Canadian composer, conductor and tenor saxophonist

Rick Herbert Richard Wilkins (born 1 February 1937) is a Canadian composer, conductor, and tenor saxophonist. He is primarily known for his work as an arranger. He has worked extensively for CBC and CTV arranging, rehearsing, and often conducting music for television and radio programs of pop-music and variety entertainments. He has arranged music for television specials featuring Julie Amato, Tommy Ambrose, Guido Basso, the Canadian Brass, Burton Cummings, Anne Murray, and Wayne and Shuster among others. In 1976-1977 he worked as a music director for CBS in Los Angeles, where among his projects was directing music for a number of specials starring the Jackson Five.

==Early life and education==
Wilkins was born and raised in Hamilton, Ontario. While still in his teens he worked as a saxophonist and arranger with Jack Ryan's dance band in the mid-1950s in Hamilton. In 1957, he moved to Toronto where he studied privately with Gordon Delamont and at the Advanced School of Contemporary Music with Phil Nimmons.

==Career==
Wilkins performed with a number of dance bands in Toronto, including Benny Louis's band. In 1960, he started arranging music for Jack Kane and his orchestra with the Canadian Broadcasting Corporation. In 1970 he recorded an album of Christmas music with the band "Mutual Understanding". In the 1980s and 1990s he performed and recorded with the Boss Brass and also recorded with the Ed Bickert Quartet.

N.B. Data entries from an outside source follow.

(** [mean = (Σ samples) / N] *)
Definition spec_mean (l : list D) : D :=
  d_div (Sigma (fun x => x) l) (d_of_size (List.length l)).

Definition sq_dev (l : list D) (x : D) : D :=
  d_mul (d_sub x (spec_mean l)) (d_sub x (spec_mean l)).

(** [error = sqrt((Σ (sample − mean)²) / N) / N] *)
Definition spec_error (l : list D) : D :=
  d_div (d_sqrt (d_div (Sigma (sq_dev l) l) (d_of_size (List.length l))))
        (d_of_size (List.length l)).

End Over.
Arguments StatsSet D : clear implicits.
End StatsSet.

(** ** PoolStats *)

Module PoolStats.

Record PoolStats : Type := mk {
  name_ : string;
  hashrate_ : float;
  blockCounts_ : StatsSet.StatsSet float;
  blockRewards_ : StatsSet.StatsSet float
}.

Definition new (name : string) (hashrate : float) : PoolStats :=
  mk name hashrate (StatsSet.new "blocks"%string) (StatsSet.new "reward"%string).

Definition getPool (s : PoolStats) : Pool.Pool :=
  Pool.new (name_ s) (hashrate_ s).

(** [blockCounts_.addValue(pool.getBlocks());
     blockRewards_.addValue(pool.getRewards() / xmrUnit);] *)
Definition accumulate (pool : Pool.Pool) (s : PoolStats) : PoolStats :=
  mk (name_ s) (hashrate_ s)
     (StatsSet.addValue (double_of_uint64 (Pool.getBlocks pool)) (blockCounts_ s))
     (StatsSet.addValue
        (double_of_uint64 (Pool.getRewards pool) / xmrUnit)%float
        (blockRewards_ s)).

Definition printStats (s : PoolStats) : (float * float) * (float * float) :=
  (StatsSet.printStats (blockCounts_ s), StatsSet.printStats (blockRewards_ s)).

End PoolStats.

(** ** Network *)

(** [update i f l]: the vector [l] with [f] applied in place to element [i]
    (what a call through a pointer to [l[i]] does). *)
Fixpoint update {A : Type} (i : nat) (f : A -> A) (l : list A) : list A :=
  match l, i with
  | [], _ => []
  | x :: rest, O => f x :: rest
  | x :: rest, S i' => x :: update i' f rest
  end.

Module Network.
Section Net.
Context `{Platform}.

Record Network : Type := mk {
  height_ : Z;
  supply_ : Z;
  pools_ : list Pool.Pool;
  rng_ : Generator
}.

(** [Network(seed, height, supply, pools)] *)
Definition new (seed height supply : Z) (pools : list Pool.Pool) : Network :=
  mk height supply pools (seed_rng seed).

(** [return distr_(rng_);] *)
Definition getDouble (net : Network) : float * Network :=
  let (x, g) := uniform_real (rng_ net) in
  (x, mk (height_ net) (supply_ net) (pools_ net) g).

Definition getBlockReward (net : Network) : Z :=
  let reward := getBaseReward (supply_ net) in
  if reward <? tailEmission then tailEmission else reward.

(** The [for] loop of [mineBlock] over [pools_], from position [i] with
    the probe accumulated so far: the index of the pool it breaks at. *)
Fixpoint select (pools : list Pool.Pool) (i : nat) (pivot probe : float)
  : option nat :=
  match pools with
  | [] => None
  | p :: rest =>
      let probe := (probe + Pool.getHashrate p)%float in
      if (pivot <=? probe)%float then Some i
      else select rest (S i) pivot probe
  end.
Definition agent_config (os : string) : option AgentConfig :=
  if bool_decide (lower os = "windows")
  then Some {| setup_path := "C:\gse"; temp_path := "C:\tmp" |}
  else Some {| setup_path := "/usr/local/gse"; temp_path := "/tmp" |}.

Definition access_point : AccessPoint := {|
  btfileserver := [ {| server_inner_ip := "10.1.0.1"; server_outer_ip := "203.0.113.1" |} ];
  dataserver := [ {| server_inner_ip := "10.1.0.2"; server_outer_ip := "203.0.113.2" |} ];
  taskserver :=
    [ {| server_inner_ip := "10.1.0.3"; server_outer_ip := "203.0.113.3" |};
      {| server_inner_ip := "10.1.0.4"; server_outer_ip := "203.0.113.4" |} ];
  package_inner_url := "http://10.1.0.9/download";
  package_outer_url := "http://203.0.113.9/download";
  outer_callback_url := None;
  port_config := {[ "io_port" := 1; "file_svr_port" := 2; "data_port" := 3 ]};
  get_agent_config := agent_config;
|}.

Definition identity (id : Z) : IdentityData := {|
  identity_bk_host_id := id;
  auth_type := PASSWORD;
  key := None;
  password := Some "secret";
  account := "root";
  port := 22;
|}.

Definition mk_host (id : Z) (ip : string) (role : NodeType) (os : string)
    (channel : option Z) : Host := {|
  bk_host_id := id;
  bk_cloud_id := 1;
  inner_ip := ip;
  login_ip := None;
  node_type := role;
  os_type := os;
  install_channel_id := channel;
  is_manual := false;
  ap_id := 1;
|}.

(** Three proxies of cloud region 1, two of them with the same inner IP. *)
Definition proxy_hosts : list Host :=
  [ mk_host 101 "10.0.0.1" PROXY "LINUX" None;
    mk_host 102 "10.0.0.1" PROXY "LINUX" None;
    mk_host 103 "10.0.0.2" PROXY "LINUX" None ].

Definition channel : InstallChannel :=
  (Some (mk_host 201 "10.9.0.1" PROXY "LINUX" None),
   {| channel_btfileserver := Some ["10.9.0.2"];
      channel_dataserver := Some ["10.9.0.3"];
      channel_taskserver := Some ["10.9.0.4"];
      agent_download_proxy := None;
      channel_proxy_address := None |}).

(** A record store in which the proxies of a host are [ps]. *)
Definition world (ps : list Host) : World := {|
  Host_ap := fun _ => access_point;
  Host_identity := fun h => identity (bk_host_id h);
  Host_proxies := fun _ => ps;
  Host_install_channel := fun _ => channel;
  AccessPoint_ap_id_obj_map := {[ 1 := access_point ]};
  IdentityData_filter := fun ids => map identity ids;
  aes_cipher_encrypt := fun payload => "enc(" +:+ payload +:+ ")";
  list_set := remove_dups;
|}.

(** Every candidate is alive and the first one is picked. *)
Definition call : Call := {|
  time_time := "1600000000.0";
  get_random_alive_proxy := fun _ ps =>
    match ps with
    | p :: _ => Some p
    | [] => None
    end;
|}.

Definition linux_agent : Host := mk_host 1 "10.0.1.1" AGENT "LINUX" None.
Definition windows_agent : Host := mk_host 2 "10.0.1.2" AGENT "WINDOWS" None.
Definition pagent : Host := mk_host 3 "10.0.1.3" PAGENT "LINUX" None.
Definition windows_pagent : Host := mk_host 4 "10.0.1.4" PAGENT "WINDOWS" None.
Definition channel_proxy : Host := mk_host 5 "10.0.1.5" PROXY "LINUX" (Some 7).
Definition plain_proxy : Host := mk_host 6 "10.0.1.6" PROXY "LINUX" None.

End Sample.

(** Further hosts of the sample deployment. *)
Module Cases.

(** A Linux [AGENT] that installs by hand through the install channel 7. *)
Definition manual_channel_agent : Host := {|
  bk_host_id := 7;
  bk_cloud_id := 1;
  inner_ip := "10.0.1.7";
  login_ip := Some "192.0.2.7";
  node_type := AGENT;
  os_type := "LINUX";
  install_channel_id := Some 7;
  is_manual := true;
  ap_id := 1;
|}.

(** An [AGENT] with an OS that the tables of the deployment lack. *)
Definition solaris_agent : Host := Sample.mk_host 8 "10.0.1.8" AGENT "SOLARIS" None.

(** The channel of the deployment with other flags. *)
Definition channel_with_flags : InstallChannel :=
  (Sample.channel.1,
   {| channel_btfileserver := Some ["10.9.0.2"];
      channel_dataserver := Some ["10.9.0.3"];
      channel_taskserver := Some ["10.9.0.4"];
      agent_download_proxy := Some false;
      channel_proxy_address := Some "10.9.0.9:17981" |}).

Wilkins became involved with arranging and writing music for CBC Television with whom he was active though the 1990s. He was a Genie Award nominee for Musical Score in a Non-Feature at the 1st Genie Awards in 1980 for his work on the CBC documentary series Dieppe 1942. The same year he scored the Canadian horror film The Changeling, starring George C. Scott.

In 1994 Wilkins arranged and conducted the musical accompaniment for jazz pianist Oliver Jones' album From Lush to Lively.

Wilkins played with the Brass Connection II in 2000; in 2002, he was made a Member of the Order of Canada. Shortly after this he joined a "big band" organized by John MacLeod, another former Boss Brass player.

In 2018 the Ensemble Vivant released an album of music arranged by him, Tribute to Rick Wilkins.